**Work order:** Going through the material below, please gather all lines with the word "OptionSet" in them.

**Excerpted records:**
- Opening Delimiter -

(* ===== verification/Pair.v ===== *)
(** pair.go: the two sockets of a pair.

    The sockets of a pair hand messages over on two unbuffered channels and share [closedq].
    A call of [SendMsg] or [RecvMsg] waits in its select; [pstep] interleaves the calls of the
    clients, the exchanges, closing and the changes of options.  [pcall] records where a
    call is; the packet in it and the names of the partners are ghosts. *)
From S2P Require Import Prelude Errs GoHeap GoIO Bytespool Message Packet MessageFacts MessageSend MessageThms Options OptionSet OptionReg.
From stdpp Require Import base tactics numbers gmap list relations.
From Stdlib Require Import ZArith Lia.
Open Scope Z_scope.

Record pairSocket := mkPair { p_opts : nat; noSend : bool; ttl : Z; bestEffort : bool; peer : option bool }.

(** Sides are [false] (the first socket) and [true].  [Handed s m k j]: [SendMsg m] on the side
    [s] returned nil, the call [j] took [m]; [Got s m k i]: [RecvMsg] on [s] returned the [m] of
    the call [i]. *)
Inductive pcall :=
  | Sending (s : bool) (m : Message) (k : packet)
  | Receiving (s : bool)
  | Handed (s : bool) (m : Message) (k : packet) (j : nat)
  | Got (s : bool) (m : Message) (k : packet) (i : nat)
  | Returned (e : option err).

Record pworld := mkP {
  wd : world; pstore : store; sk : gmap bool pairSocket; closedq : bool;
  calls : gmap nat pcall; next_call : nat }.

Definition with_wd (x : world) (w : pworld) : pworld := mkP x (pstore w) (sk w) (closedq w) (calls w) (next_call w).
Definition with_pstore (x : store) (w : pworld) : pworld := mkP (wd w) x (sk w) (closedq w) (calls w) (next_call w).
Definition with_sk (s : bool) (x : pairSocket) (w : pworld) : pworld :=
  mkP (wd w) (pstore w) (<[s := x]> (sk w)) (closedq w) (calls w) (next_call w).
Definition with_call (i : nat) (x : pcall) (w : pworld) : pworld :=
  mkP (wd w) (pstore w) (sk w) (closedq w) (<[i := x]> (calls w)) (next_call w).
Definition with_closedq (w : pworld) : pworld := mkP (wd w) (pstore w) (sk w) true (calls w) (next_call w).

(** A method call on the socket [me], which may be nil. *)
Definition this (me : option bool) : M pworld pairSocket := λ w,
  match me ≫= λ s, sk w !! s with Some k => Ret (k, w) | None => Panics PanicNilDeref end.
Definition upd (me : option bool) (f : pairSocket → pairSocket) : M pworld unit := λ w,
  match me with
  | Some s => match sk w !! s with Some k => Ret ((), with_sk s (f k) w) | None => Panics PanicNilDeref end
  | None => Panics PanicNilDeref
  end.
Definition lift_wd {A} (c : M world A) : M pworld A := λ w,
  match c (wd w) with Ret (a, x) => Ret (a, with_wd x w) | Panics q => Panics q end.

(** [s.GetOptionDefault(opt).(T)] *)
Definition get_opt {A} (assert : value → outcome A) (r : nat) (opt : Option) : M pworld A := λ w,
  match GetOptionDefault (pstore w) r opt with
  | None => Panics PanicNilDeref
  | Some v => match assert v with Ret a => Ret (a, w) | Panics q => Panics q end
  end.

(** The second case repeats [NoRecv] and never matches, so the call on the peer - which is nil
    while the pair is made - does nothing.  [depth]: the calls that may still be nested. *)
Fixpoint onOptionChange (depth : nat) (opt : Option) (me : option bool) : M pworld unit :=
  if bool_decide (opt = Socket.NoRecv) then
    match depth with
    | O => mret ()
    | S depth => k ← this me; onOptionChange depth Socket.NoSend (peer k)
    end
  else if bool_decide (opt = Socket.NoRecv) then
    k ← this me; a ← get_opt boolOption_Value (p_opts k) Socket.NoSend;
    if (a : bool) then upd me (λ k, mkPair (p_opts k) true (ttl k) (bestEffort k) (peer k)) else
    p ← this (peer k); b ← get_opt boolOption_Value (p_opts p) Socket.NoRecv;
    upd me (λ k, mkPair (p_opts k) b (ttl k) (bestEffort k) (peer k))
  else if bool_decide (opt = Socket.SendTTL) then
    k ← this me; n ← get_opt uint8Option_Value (p_opts k) Socket.SendTTL;
    upd me (λ k, mkPair (p_opts k) (noSend k) n (bestEffort k) (peer k))
  else if bool_decide (opt = Socket.SendBestEffort) then
    k ← this me; b ← get_opt boolOption_Value (p_opts k) Socket.SendBestEffort;
    upd me (λ k, mkPair (p_opts k) (noSend k) (ttl k) b (peer k))
  else mret ().

Definition newPairSocket (s : bool) : M pworld unit :=
  modify (λ w, with_pstore (pstore w ++ [mkOptions ∅ None [] None []])
                 (with_sk s (mkPair (length (pstore w)) false 0 false None) w)) ;;
  onOptionChange 1 Socket.NoRecv (Some s) ;; onOptionChange 1 Socket.NoSend (Some s) ;;
  onOptionChange 1 Socket.SendTTL (Some s) ;; onOptionChange 1 Socket.SendBestEffort (Some s).

Definition set_peer (s : bool) : M pworld unit :=
  upd (Some s) (λ k, mkPair (p_opts k) (noSend k) (ttl k) (bestEffort k) (Some (negb s))).

Definition NewPair (w : world) (st : store) : outcome (unit * pworld) :=
  (newPairSocket false ;; newPairSocket true ;; set_peer false ;; set_peer true)
    (mkP w st ∅ false ∅ 0).

(** [SetOption] on a socket's set, whose hook is [onOptionChange]. *)
Definition set_option (s : bool) (opt : Option) (val : value) : M pworld (option err) := λ w,
  match sk w !! s with
  | None => Panics PanicNilDeref
  | Some k =>
      match OptionSet.SetOption (λ _ _ _ _ x, (None, x)) (S (p_opts k)) (p_opts k) opt val (State (pstore w) ()) with
      | None => Panics PanicNilDeref
      | Some (Some e, _) => Ret (Some e, w)
      | Some (None, st) => (onOptionChange 1 opt (Some s) ;; mret None) (with_pstore (sets st) w)
      end
  end.

(** ** Sending and receiving *)

(** A new call, in the phase [p]. *)
Definition start (p : pcall) : M pworld nat := λ w,
  Ret (next_call w, mkP (wd w) (pstore w) (sk w) (closedq w) (<[next_call w := p]> (calls w)) (S (next_call w))).

Definition RecvMsg (s : bool) : M pworld nat := start (Receiving s).

Definition SendMsg (s : bool) (m : Message) (k : packet) : M pworld nat :=
  x ← this (Some s);
  if noSend x then lift_wd (Message_FreeAll m) ;; start (Returned None) else start (Sending s m k).

(** [Send], [SendAll] and [SendTo] differ in the send type and the destination. *)
Definition send_as (sendType : Z) (dest : list Z) (s : bool) (content : list Z) : M pworld nat :=
  x ← this (Some s);
  if noSend x then start (Returned None) else
  m ← lift_wd (NewSendMessage 0 sendType (ttl x) [] dest content);
  SendMsg s m (Packet (send_meta 0 sendType (ttl x) [] dest content) [] dest content).
Definition Send : bool → list Z → M pworld nat := send_as SendTypeToOne [].
Definition SendAll : bool → list Z → M pworld nat := send_as SendTypeToAll [].
Definition SendTo (s : bool) (dest content : list Z) : M pworld nat := send_as SendTypeToDest dest s content.

Definition Close : M pworld (option err) := λ w,
  if closedq w then Ret (Some ErrClosed, w) else Ret (None, with_closedq w).

Inductive pstep : pworld → pworld → Prop :=
  | p_send sendType dest s content i w w' : send_as sendType dest s content w = Ret (i, w') → pstep w w'
  | p_sendmsg s m k i w w' : msg_at (wd w) m k → SendMsg s m k w = Ret (i, w') → pstep w w'
  | p_recv s i w w' : RecvMsg s w = Ret (i, w') → pstep w w'
  | p_meet i j s m k w :
      calls w !! i = Some (Sending s m k) → calls w !! j = Some (Receiving (negb s)) →
      pstep w (with_call i (Handed s m k j) (with_call j (Got (negb s) m k i) w))
  | p_closed i w :
      ((∃ s m k, calls w !! i = Some (Sending s m k)) ∨ (∃ s, calls w !! i = Some (Receiving s))) →
      closedq w = true → pstep w (with_call i (Returned (Some ErrClosed)) w)
  | p_close e w w' : Close w = Ret (e, w') → pstep w w'
  | p_option s opt val e w w' : set_option s opt val w = Ret (e, w') → pstep w w'
  | p_client x w :   (* the clients keep off the messages that are being sent *)
      world_ok x → (∀ i s m k, calls w !! i = Some (Sending s m k) → msg_at x m k) → pstep w (with_wd x w).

- Closing Delimiter -

**Exercise output:**
From S2P Require Import Prelude Errs GoHeap GoIO Bytespool Message Packet MessageFacts MessageSend MessageThms Options OptionSet OptionReg.
      match OptionSet.SetOption (λ _ _ _ _ x, (None, x)) (S (p_opts k)) (p_opts k) opt val (State (pstore w) ()) with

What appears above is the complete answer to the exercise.